▼

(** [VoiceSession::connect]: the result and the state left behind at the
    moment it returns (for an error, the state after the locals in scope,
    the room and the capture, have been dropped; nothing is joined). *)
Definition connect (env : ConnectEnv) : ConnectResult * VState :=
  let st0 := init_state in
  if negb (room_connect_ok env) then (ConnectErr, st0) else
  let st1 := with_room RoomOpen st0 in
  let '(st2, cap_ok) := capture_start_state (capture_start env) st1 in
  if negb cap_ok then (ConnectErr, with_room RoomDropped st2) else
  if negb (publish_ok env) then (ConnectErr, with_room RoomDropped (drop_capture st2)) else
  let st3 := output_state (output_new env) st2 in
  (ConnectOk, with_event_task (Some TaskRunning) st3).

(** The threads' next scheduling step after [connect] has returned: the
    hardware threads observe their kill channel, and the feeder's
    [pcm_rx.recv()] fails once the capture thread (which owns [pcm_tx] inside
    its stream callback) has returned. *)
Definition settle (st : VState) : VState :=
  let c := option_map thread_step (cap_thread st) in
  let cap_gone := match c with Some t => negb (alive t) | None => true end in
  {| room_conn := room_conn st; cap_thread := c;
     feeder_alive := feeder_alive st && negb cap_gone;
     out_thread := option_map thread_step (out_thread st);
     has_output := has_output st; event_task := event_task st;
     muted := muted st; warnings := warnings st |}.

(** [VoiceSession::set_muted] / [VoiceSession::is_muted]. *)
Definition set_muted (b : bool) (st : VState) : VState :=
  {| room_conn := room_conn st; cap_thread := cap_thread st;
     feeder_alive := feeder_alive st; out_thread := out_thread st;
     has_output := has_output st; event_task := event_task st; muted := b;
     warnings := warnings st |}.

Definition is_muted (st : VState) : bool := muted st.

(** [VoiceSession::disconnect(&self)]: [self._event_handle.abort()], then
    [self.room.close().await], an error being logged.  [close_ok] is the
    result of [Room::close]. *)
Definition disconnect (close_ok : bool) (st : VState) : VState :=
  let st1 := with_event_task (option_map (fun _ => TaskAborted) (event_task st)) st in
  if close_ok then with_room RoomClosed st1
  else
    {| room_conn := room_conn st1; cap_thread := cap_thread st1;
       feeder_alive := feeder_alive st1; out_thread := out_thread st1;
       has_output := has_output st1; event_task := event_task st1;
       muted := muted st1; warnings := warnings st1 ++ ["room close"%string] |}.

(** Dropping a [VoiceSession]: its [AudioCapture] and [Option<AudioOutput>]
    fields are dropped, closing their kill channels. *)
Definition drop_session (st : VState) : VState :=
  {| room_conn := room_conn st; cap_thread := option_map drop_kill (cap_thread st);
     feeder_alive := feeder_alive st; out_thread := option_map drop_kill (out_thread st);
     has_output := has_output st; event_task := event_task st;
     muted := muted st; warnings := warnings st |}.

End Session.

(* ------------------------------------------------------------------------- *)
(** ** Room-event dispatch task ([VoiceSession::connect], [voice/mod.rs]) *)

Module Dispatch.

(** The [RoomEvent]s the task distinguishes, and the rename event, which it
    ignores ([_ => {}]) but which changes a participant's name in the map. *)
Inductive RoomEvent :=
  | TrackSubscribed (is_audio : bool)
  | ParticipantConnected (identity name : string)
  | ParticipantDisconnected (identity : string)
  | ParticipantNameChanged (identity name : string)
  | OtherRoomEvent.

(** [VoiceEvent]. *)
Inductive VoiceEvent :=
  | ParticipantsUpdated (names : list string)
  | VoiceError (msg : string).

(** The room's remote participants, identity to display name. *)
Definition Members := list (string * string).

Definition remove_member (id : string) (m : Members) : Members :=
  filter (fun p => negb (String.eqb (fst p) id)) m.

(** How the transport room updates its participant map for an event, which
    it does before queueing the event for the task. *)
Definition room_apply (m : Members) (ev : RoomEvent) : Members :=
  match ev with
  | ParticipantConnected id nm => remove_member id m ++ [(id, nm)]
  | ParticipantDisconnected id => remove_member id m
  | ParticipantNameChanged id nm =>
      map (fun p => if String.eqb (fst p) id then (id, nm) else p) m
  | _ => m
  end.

▲

• **The problem**
Begin with the line that contains "m ++ [(id, nm)]" and quote each line after it exactly, stopping after the last line of the data.

• **Finished exercise**
  | ParticipantConnected id nm => remove_member id m ++ [(id, nm)]
  | ParticipantDisconnected id => remove_member id m
  | ParticipantNameChanged id nm =>
      map (fun p => if String.eqb (fst p) id then (id, nm) else p) m
  | _ => m
  end.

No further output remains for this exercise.